**Stored data entries:**
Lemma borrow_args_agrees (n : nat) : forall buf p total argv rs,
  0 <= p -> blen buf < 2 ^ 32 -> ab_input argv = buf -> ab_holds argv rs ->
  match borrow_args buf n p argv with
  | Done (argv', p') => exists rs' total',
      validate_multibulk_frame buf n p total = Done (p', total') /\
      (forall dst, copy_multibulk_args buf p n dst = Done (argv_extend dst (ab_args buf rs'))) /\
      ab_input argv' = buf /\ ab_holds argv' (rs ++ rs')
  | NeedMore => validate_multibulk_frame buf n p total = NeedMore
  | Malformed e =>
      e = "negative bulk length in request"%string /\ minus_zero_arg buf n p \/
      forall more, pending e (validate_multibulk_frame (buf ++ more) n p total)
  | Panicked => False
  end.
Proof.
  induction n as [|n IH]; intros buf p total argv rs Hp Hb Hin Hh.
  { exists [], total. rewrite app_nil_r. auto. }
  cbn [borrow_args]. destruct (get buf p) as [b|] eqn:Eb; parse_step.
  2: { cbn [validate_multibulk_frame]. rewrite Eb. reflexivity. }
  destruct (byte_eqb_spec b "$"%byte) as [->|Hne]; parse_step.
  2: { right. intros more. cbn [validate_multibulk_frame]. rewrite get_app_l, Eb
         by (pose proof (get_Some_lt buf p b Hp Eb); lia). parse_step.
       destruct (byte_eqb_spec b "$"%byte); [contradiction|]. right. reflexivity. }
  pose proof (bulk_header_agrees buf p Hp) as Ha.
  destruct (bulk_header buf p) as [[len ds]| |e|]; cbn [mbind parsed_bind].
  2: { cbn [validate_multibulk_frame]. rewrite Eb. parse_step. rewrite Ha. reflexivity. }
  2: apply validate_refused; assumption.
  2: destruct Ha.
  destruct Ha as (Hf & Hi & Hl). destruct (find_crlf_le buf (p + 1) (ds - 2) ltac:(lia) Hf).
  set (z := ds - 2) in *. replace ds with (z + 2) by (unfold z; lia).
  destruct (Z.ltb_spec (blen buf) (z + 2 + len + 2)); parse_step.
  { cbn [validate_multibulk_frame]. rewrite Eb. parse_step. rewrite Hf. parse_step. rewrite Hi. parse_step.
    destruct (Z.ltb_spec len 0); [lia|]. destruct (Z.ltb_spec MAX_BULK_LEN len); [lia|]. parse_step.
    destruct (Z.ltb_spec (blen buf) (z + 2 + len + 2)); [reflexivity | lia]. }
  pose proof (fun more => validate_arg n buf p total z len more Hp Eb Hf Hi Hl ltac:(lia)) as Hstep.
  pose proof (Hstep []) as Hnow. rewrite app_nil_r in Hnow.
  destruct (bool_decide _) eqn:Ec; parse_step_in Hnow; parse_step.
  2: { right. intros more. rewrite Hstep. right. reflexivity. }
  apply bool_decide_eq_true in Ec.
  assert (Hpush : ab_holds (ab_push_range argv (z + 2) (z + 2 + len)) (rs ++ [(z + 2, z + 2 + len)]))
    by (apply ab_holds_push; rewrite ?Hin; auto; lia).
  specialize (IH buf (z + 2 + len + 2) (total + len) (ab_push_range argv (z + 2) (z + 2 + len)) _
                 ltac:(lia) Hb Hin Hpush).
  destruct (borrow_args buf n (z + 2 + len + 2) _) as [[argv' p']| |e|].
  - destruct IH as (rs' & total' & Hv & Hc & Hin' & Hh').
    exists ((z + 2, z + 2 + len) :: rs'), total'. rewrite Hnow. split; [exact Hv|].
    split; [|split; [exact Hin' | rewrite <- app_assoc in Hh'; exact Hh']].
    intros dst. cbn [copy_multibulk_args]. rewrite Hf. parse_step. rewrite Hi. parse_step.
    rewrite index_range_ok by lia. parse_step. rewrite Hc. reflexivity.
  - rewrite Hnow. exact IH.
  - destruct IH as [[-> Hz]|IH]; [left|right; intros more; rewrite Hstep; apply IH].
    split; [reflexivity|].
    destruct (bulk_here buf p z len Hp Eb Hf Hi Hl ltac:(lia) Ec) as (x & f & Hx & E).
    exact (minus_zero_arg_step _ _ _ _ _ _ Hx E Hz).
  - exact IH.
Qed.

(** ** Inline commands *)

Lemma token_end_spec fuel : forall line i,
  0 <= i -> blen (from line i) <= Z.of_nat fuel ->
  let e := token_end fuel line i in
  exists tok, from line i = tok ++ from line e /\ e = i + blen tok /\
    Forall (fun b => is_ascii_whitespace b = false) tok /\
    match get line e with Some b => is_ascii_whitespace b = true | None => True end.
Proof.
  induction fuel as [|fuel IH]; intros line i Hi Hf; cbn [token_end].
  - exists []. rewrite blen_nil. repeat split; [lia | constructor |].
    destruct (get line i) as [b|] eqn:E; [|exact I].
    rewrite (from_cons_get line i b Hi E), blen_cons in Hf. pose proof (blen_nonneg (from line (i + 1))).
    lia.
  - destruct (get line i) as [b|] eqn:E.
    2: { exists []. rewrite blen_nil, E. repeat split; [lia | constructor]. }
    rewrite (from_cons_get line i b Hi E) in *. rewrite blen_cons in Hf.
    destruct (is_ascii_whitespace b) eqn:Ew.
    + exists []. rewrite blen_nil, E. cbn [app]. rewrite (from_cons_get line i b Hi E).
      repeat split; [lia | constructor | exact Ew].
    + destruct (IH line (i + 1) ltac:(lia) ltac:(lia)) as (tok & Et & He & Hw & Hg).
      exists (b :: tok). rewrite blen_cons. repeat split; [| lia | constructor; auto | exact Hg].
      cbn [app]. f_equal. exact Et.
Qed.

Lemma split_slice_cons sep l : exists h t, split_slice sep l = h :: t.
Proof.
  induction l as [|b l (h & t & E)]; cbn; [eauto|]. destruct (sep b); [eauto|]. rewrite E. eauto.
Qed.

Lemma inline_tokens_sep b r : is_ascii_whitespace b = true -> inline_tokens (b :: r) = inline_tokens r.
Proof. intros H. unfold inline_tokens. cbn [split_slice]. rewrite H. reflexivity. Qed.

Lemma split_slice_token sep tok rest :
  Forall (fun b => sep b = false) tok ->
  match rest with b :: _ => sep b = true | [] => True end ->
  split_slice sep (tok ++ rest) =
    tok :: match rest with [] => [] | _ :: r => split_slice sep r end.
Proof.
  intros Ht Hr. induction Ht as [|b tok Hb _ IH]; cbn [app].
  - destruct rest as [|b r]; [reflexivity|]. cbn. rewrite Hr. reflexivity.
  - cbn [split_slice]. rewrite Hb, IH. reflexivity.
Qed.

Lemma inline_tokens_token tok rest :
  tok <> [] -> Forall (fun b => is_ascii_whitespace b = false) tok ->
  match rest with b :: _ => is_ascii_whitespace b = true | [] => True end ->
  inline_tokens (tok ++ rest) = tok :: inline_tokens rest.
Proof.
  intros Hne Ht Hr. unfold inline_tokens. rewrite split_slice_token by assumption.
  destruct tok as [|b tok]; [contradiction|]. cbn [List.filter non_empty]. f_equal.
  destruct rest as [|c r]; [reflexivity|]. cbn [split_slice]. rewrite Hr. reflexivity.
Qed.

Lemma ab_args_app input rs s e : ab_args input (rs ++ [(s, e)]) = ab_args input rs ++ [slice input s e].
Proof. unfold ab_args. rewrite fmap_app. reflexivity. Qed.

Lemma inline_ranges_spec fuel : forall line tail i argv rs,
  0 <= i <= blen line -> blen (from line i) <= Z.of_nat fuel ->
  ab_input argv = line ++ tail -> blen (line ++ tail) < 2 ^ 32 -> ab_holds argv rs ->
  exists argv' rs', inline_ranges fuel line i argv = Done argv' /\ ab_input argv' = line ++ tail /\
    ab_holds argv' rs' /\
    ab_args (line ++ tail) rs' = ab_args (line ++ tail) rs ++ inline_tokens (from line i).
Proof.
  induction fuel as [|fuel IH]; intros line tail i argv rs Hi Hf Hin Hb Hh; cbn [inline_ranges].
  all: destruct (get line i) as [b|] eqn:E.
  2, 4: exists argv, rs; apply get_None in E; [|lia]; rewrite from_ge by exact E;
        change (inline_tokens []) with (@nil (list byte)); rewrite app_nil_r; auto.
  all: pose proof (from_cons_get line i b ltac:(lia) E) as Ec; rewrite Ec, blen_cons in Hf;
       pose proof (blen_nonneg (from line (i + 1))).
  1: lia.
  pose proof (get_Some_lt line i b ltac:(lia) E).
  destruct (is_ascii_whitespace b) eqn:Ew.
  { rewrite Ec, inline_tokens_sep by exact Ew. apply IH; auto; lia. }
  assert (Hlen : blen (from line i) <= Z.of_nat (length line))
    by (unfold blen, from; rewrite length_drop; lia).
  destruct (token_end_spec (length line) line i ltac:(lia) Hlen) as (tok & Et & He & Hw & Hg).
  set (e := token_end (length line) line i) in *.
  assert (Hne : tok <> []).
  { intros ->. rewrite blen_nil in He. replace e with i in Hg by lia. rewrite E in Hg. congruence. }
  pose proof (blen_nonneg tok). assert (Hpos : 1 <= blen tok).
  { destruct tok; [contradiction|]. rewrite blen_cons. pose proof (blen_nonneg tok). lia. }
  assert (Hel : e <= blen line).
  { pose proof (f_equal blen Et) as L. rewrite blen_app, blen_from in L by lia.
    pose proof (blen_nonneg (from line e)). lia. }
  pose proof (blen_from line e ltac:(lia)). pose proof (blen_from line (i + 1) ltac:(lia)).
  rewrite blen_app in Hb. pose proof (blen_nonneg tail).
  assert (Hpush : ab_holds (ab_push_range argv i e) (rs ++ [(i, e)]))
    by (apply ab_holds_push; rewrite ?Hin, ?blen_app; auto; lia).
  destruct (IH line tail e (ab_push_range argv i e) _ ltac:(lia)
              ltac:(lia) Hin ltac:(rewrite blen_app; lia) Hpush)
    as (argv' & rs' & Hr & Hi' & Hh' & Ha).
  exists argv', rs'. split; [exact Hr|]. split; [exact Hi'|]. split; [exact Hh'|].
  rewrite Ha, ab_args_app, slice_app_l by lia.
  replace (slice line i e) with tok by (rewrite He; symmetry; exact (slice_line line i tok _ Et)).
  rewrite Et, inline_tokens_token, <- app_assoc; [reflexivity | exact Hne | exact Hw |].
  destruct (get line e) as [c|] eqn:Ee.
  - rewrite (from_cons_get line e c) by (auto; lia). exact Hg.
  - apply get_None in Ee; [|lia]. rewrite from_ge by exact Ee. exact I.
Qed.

==

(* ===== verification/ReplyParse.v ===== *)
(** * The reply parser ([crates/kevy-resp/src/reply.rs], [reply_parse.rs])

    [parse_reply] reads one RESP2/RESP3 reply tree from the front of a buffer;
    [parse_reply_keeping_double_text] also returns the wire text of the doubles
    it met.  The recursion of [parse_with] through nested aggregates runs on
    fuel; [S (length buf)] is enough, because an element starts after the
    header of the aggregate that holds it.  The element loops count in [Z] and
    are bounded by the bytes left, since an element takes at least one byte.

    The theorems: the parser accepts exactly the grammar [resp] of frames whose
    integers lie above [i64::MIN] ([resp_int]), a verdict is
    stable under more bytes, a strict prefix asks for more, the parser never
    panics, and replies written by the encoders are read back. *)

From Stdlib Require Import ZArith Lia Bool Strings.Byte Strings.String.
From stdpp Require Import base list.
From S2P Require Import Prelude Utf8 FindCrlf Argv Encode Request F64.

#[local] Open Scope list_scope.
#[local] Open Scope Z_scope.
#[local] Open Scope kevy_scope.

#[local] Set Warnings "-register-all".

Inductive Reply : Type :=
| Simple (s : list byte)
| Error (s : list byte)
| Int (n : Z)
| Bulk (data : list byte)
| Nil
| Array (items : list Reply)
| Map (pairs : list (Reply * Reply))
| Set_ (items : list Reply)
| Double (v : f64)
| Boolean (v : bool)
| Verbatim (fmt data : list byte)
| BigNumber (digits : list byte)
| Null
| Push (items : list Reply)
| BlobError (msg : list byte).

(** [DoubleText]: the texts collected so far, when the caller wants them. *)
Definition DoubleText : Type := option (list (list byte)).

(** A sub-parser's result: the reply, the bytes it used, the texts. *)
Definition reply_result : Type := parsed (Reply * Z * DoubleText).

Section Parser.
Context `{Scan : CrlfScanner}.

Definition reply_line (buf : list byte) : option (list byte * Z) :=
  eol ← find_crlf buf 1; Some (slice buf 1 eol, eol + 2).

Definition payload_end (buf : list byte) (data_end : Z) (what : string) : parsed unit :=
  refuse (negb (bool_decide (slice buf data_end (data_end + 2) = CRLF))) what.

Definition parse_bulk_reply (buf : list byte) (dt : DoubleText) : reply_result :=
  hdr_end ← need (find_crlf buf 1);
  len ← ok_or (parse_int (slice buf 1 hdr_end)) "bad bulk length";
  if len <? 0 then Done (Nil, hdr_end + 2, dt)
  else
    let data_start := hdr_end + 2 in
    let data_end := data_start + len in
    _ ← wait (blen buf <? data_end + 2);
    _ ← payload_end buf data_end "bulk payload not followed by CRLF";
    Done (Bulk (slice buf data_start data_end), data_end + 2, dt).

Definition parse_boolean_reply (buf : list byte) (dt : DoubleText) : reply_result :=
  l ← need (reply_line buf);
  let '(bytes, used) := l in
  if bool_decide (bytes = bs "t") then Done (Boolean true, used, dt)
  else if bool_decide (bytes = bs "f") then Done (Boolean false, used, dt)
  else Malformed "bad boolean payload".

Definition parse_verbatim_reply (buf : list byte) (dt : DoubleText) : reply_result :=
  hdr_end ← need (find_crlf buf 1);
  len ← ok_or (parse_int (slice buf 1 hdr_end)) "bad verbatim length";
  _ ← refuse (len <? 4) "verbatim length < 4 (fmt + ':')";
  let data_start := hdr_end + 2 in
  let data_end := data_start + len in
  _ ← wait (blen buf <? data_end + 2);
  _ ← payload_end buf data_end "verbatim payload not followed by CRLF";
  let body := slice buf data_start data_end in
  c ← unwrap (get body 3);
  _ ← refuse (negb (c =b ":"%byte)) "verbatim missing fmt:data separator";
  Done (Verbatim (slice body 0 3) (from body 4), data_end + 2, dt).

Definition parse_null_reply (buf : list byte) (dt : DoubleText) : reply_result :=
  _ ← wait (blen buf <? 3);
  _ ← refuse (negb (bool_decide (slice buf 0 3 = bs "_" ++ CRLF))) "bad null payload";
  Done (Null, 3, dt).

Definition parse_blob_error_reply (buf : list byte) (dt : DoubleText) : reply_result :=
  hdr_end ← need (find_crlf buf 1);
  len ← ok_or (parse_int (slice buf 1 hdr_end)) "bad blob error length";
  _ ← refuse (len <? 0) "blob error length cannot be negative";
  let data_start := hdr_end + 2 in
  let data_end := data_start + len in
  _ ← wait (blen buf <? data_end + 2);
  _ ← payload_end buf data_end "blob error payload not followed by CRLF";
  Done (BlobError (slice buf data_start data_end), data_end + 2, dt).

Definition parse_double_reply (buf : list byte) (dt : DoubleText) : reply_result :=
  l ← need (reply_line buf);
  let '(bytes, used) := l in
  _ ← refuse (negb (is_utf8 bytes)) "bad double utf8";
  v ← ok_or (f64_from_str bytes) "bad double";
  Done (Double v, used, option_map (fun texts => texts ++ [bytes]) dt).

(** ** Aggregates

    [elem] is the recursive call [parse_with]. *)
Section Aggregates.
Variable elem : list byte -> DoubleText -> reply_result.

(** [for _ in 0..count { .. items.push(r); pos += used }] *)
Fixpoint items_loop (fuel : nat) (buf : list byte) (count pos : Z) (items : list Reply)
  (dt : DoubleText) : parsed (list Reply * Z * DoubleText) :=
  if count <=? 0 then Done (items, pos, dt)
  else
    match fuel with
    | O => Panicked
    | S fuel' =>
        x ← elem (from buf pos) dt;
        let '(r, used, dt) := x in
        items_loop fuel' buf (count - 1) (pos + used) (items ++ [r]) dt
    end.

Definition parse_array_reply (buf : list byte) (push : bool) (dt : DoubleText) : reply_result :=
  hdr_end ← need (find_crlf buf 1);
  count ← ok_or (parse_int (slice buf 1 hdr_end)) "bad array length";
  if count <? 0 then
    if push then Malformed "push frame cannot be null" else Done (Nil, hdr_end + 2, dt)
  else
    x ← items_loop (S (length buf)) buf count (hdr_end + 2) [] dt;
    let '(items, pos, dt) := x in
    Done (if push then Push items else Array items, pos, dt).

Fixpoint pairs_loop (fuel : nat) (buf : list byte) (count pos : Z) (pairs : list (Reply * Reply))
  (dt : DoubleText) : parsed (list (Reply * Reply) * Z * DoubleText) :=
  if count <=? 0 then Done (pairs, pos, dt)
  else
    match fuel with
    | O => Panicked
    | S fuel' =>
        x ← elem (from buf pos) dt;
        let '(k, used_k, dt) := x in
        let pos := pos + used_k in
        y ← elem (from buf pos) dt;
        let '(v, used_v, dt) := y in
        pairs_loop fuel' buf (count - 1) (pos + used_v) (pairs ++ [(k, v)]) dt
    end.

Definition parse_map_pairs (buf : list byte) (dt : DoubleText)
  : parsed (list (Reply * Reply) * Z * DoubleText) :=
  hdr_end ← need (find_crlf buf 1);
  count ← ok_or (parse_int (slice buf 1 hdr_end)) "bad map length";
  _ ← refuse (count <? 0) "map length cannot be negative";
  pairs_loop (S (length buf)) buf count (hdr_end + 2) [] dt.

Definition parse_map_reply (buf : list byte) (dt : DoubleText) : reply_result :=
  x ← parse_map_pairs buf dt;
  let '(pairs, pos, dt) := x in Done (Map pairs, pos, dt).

**Task requirements:**
Beginning at the line above with "Fixpoint items_loop (fuel" and finishing at the line with "let '(r, used, dt) := x in", return each line exactly and return nothing else.

**Solution below:**
Fixpoint items_loop (fuel : nat) (buf : list byte) (count pos : Z) (items : list Reply)
  (dt : DoubleText) : parsed (list Reply * Z * DoubleText) :=
  if count <=? 0 then Done (items, pos, dt)
  else
    match fuel with
    | O => Panicked
    | S fuel' =>
        x ← elem (from buf pos) dt;
        let '(r, used, dt) := x in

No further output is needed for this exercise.